(** * Nebula graph: visibility derivation and CSV ingestion

    A shallow embedding of the decision logic of the application:
    - [src/unnamed/part_001] (types and [DEFAULT_GRAPH_DATA]),
    - [src/App.tsx] (the [useMemo] that derives [visibleData] and
      [highlightedNodeIds], and the handlers),
    - [src/unnamed/part_000] ([parseCsvToGraph]),
    - [src/unnamed/part_002] (the decisions of [GalaxyGraph] and
      [DetailPanel]).

    JavaScript [Set<string>] values are [gset string]; arrays are lists;
    every [forEach] that mutates local state is a left fold over an
    explicit state.  The plain object used as adjacency list is a
    [gmap string (list string)] of its own properties, read through the
    properties every object inherits from [Object.prototype]; code that
    can throw returns a [Result].  Strings are byte strings (UTF-8); the
    string functions of the engine whose result depends on Unicode tables
    are parameters, gathered in the class [Engine]. *)

From Stdlib Require Import Ascii String QArith Lqa.
From stdpp Require Import gmap strings list fin_maps.

Open Scope string_scope.
Open Scope list_scope.

(** ** Exceptions *)

Inductive Exn := TypeError.

Inductive Result (A : Type) :=
| Ok (a : A)
| Throw (e : Exn).

Arguments Ok {A} a.
Arguments Throw {A} e.

Definition bind {A B} (r : Result A) (k : A → Result B) : Result B :=
  match r with
  | Ok a => k a
  | Throw e => Throw e
  end.

Notation "x ←! r ; k" := (bind r (λ x, k))
  (at level 20, r at level 100, k at level 200, only parsing).

(** A [forEach] whose body can throw. *)
Fixpoint foldM {A B} (f : A → B → Result A) (l : list B) (a : A) : Result A :=
  match l with
  | [] => Ok a
  | b :: l' => a' ←! f a b; foldM f l' a'
  end.

(** ** Strings *)

(** The string methods whose result depends on the engine's Unicode
    tables.  Everything below holds for every engine. *)
Class Engine := {
  toLowerCase : string → string;
  trim : string → string
}.

Module Str.

(** [s.includes(sub)]: [sub] occurs in [s] as a contiguous substring. *)
Fixpoint includes (s sub : string) : bool :=
  if String.prefix sub s then true
  else match s with
       | EmptyString => false
       | String _ s' => includes s' sub
       end.

(** JavaScript truthiness of a string: non-empty. *)
Definition truthy (s : string) : bool :=
  match s with EmptyString => false | _ => true end.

**What needs to be done:** Show a copy of each line from the data that includes the word "every".

**Problem solution:**
    every [forEach] that mutates local state is a left fold over an
    properties every object inherits from [Object.prototype]; code that
    tables.  Everything below holds for every engine. *)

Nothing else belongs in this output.